Heterogeneous landscapes such as urban environments are an interesting mix of social and environmental features. One of the important consequences of this are human-nature entanglements such as mosquito-borne disease. A mixed methods research by Shomen Mukherjee, Associate Professor, School of Arts and Sciences, titled Socio-ecological dynamics in urban systems: An integrative approach to mosquito-borne disease in Bengaluru, India, explores such interactions and highlights the urban inequities of mosquito-borne diseases.
Co-authored with an international team, the study published in the interdisciplinary research journal, People and Nature, won Dr Michelle Evans, then a visiting PhD student from the University of Georgia, who worked in Professor Mukherjee’s lab, the prestigious Rachel Carson Prize (2022). The Rachel Carson Prize is awarded by the British Ecological Society annually to the best research paper by an early career researcher in the interdisciplinary journal.
The study combined field sampling of mosquitoes across Bengaluru with in-depth interviews of people, including the creation of sketch maps to identify areas with high mosquito levels to better understand the occurrence of mosquito-borne diseases in urban and peri-urban areas.
Professor Mukherjee, a community and disease ecologist, applies similar approaches to mosquito and other vector-borne diseases in urban and rural parts of Gujarat. He says, “It is easy to forget that mosquitoes are also pollinators, like bees; in fact, most people are unaware of this role of mosquitoes. In our Bangalore study, we studied mosquitoes along a rural to urban gradient, and identified that there are about 19 species of mosquitoes in rural areas of which only a few can transmit diseases to humans. However, in the urban environment, we find a simpler community (only about 3-4 species), and these are the problematic ones.”
The study highlights how biodiversity can potentially play a role in vector dynamics. Within rural areas, the disease-causing mosquito species are kept in check since they have to compete for food and breeding sites with other mosquito species. In the city, however, there is a sharp decline in mosquito diversity, a consequence of unique microhabitats and lack of predators. He says, “With wilder natural spaces being damaged under increasing urbanisation, I am not surprised to see mosquito-borne diseases in cities are on the rise.”

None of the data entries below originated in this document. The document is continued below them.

(* ===== verification/Devices.v ===== *)
(** * Records of devices and sessions ([weld-hoist-protocol/src/device.rs],
    [weld-session/src/connection.rs], [weld-hoist-core/src/session.rs])

    What the pairing worker and the session service share: device records, peer identities
    and the reply channels of their commands. *)

From S2P Require Import Prelude OrdMap Ids Access.

(** ** Devices *)
Record DevicePermissions := MkPermissions {
  browse : bool;
  hoist : bool;
  diagnostics : bool;
  thumbnails : bool;
}.
Record PairedDevice := MkDevice { identity : string; name : string; permissions : DevicePermissions }.
Record PairingCandidate := MkCandidate {
  candidate_identity : string;
  candidate_name : string;
  verification : string;
}.
(** [PeerIdentity], under its alias [AuthenticatedPeer]. *)
Record AuthenticatedPeer := MkPeer { namespace : string; peer_identity : string }.

#[export] Instance DevicePermissions_eq_dec : EqDecision DevicePermissions.
Proof. solve_decision. Defined.
#[export] Instance PairedDevice_eq_dec : EqDecision PairedDevice.
Proof. solve_decision. Defined.

(** An entry of the catalogue a host shows to a device. *)
Record ApplicationInfo := MkApplication {
  app_window : Z;
  app_surface : ClientSurfaceId;
  app_title : string;
  app_app_id : string;
  available : bool;
  hoisted_here : bool;
}.
#[export] Instance ApplicationInfo_eq_dec : EqDecision ApplicationInfo.
Proof. solve_decision. Defined.

(** [PeerIdentity::new] *)
Definition PeerIdentity_new (n i : string) : outcome AuthenticatedPeer :=
  _ ← ensure (valid_label 80 n) "invalid peer identity";
  _ ← ensure (valid_label 160 i) "invalid peer identity";
  Ret (MkPeer n i).

(** ** Reply channels

    A command carries the sender of a channel for one answer. Its receiver is gone when
    the command is looked at, leaves while it is handled, or waits. *)
Record Reply := MkReply { gone : bool; leaves : bool }.
Definition is_closed (r : Reply) : bool := gone r.
Definition send_fails (r : Reply) : bool := gone r || leaves r.

Lemma retain_visible_ok c lg v : Cache_ok (c, lg) -> Cache_ok (retain_visible v c, lg ++ [(Retain v, Nothing)]).
Proof.
  intros H. pose proof H as [H1 _ _ _ _ H7 _]. cbn in H1, H7.
  assert (Hact : forall k st, active (retain_visible v c) = Some (k, st) -> active c = Some (k, st) /\ v (capture_target k) = true).
  { intros k st. cbn. destruct (active c) as [[k0 st0]|]; cbn; [|done].
    destruct (v (capture_target k0)) eqn:Hv; cbn; [|done]. by intros [= <- <-]. }
  apply (quiet_ok c); try done.
  - cbn. etrans; [|exact H1]. apply map_subseteq_size, map_filter_subseteq.
  - intros k st Hk. destruct (Hact k st Hk) as [Hk' Hv]. split; [done|]. destruct (H7 k st Hk') as (_ & _ & e & He & _).
    exists e. cbn. apply map_lookup_filter_Some. done.
  - intros u e'. cbn. rewrite map_lookup_filter_Some. cbn. intros [He Hv]. right. exists e'. split; [done|]. split; [done|].
    intros Hd. split; [done|]. split; [intros x Hx%list_elem_of_singleton; done|].
    unfold capturing. cbn. destruct (active c) as [[k0 st0]|]; cbn; [|done].
    destruct (v (capture_target k0)) eqn:Hv0; cbn; [done|]. symmetry. apply bool_decide_eq_false. congruence.
Qed.
(** An expired capture leaves its entry dirty. *)
Lemma expire_capture_ok c lg now c' : Cache_ok (c, lg) -> expire_capture now c = Some c' -> Cache_ok (c', lg).
Proof.
  intros H. unfold expire_capture. destruct (active c) as [[k st]|] eqn:Ha; [|by intros [= <-]].
  destruct (_ <? _); [done|]. intros [= <-]. pose proof H as [H1 _ _ _ _ _ _]. cbn in H1.
  rewrite <- (app_nil_r lg). apply (quiet_ok c); cbn; try done.
  - by rewrite size_alter.
  - intros u e'. rewrite lookup_alter_Some. intros [(<- & e & He & ->)|[Hne He]]; right.
    + exists e. done.
    + exists e'. split; [done|]. split; [done|]. intros Hd. split; [done|]. split; [intros x []%elem_of_nil|].
      rewrite (capturing_Some _ _ _ _ Ha). by rewrite bool_decide_eq_false_2.
Qed.
Lemma expire_idle now c c' : expire_capture now c = Some c' -> active c' = None /\ next_revision c' = next_revision c.
Proof.
  unfold expire_capture. destruct (active c) as [[k st]|] eqn:Ha; [destruct (_ <? _); [done|]|]; by intros [= <-].
Qed.

Lemma expire_late now c c' k st :
  expire_capture now c = Some c' -> active c = Some (k, st) -> CAPTURE_TIMEOUT <= since now st.
Proof.
  unfold expire_capture. intros H Ha. rewrite Ha in H. destruct (Z.ltb_spec (since now st) CAPTURE_TIMEOUT); [done|lia].
Qed.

The work underscores the socio-ecological interface of mosquito-borne disease. Professor Mukherjee says, “Our study brings out how people from different socio-economic backgrounds have varied vulnerabilities and need to navigate the problem differently. Take, for instance, people from upper-class households living in gated colonies. For them, the outdoors are primarily for leisure or exercise, which allows them to change their schedule or completely avoid these areas, if required. Other households, especially those without indoor plumbing, use outdoor spaces for everyday domestic tasks and their ability to shift this schedule or access another space for this purpose is limited.”
This and their other recent study, The mismatch of narratives and local ecologies in the everyday governance of water access and mosquito control in an urbanizing community, suggests the importance of considering both social and ecological factors when deciding on how to control mosquitoes, and to achieve more equitable disease outcomes. Key steps, such as reducing spatial inequalities in urban governance of water infrastructure (e.g. reliable water supply, good household water storage tanks) can alter people’s everyday access to water and vector-borne disease risk.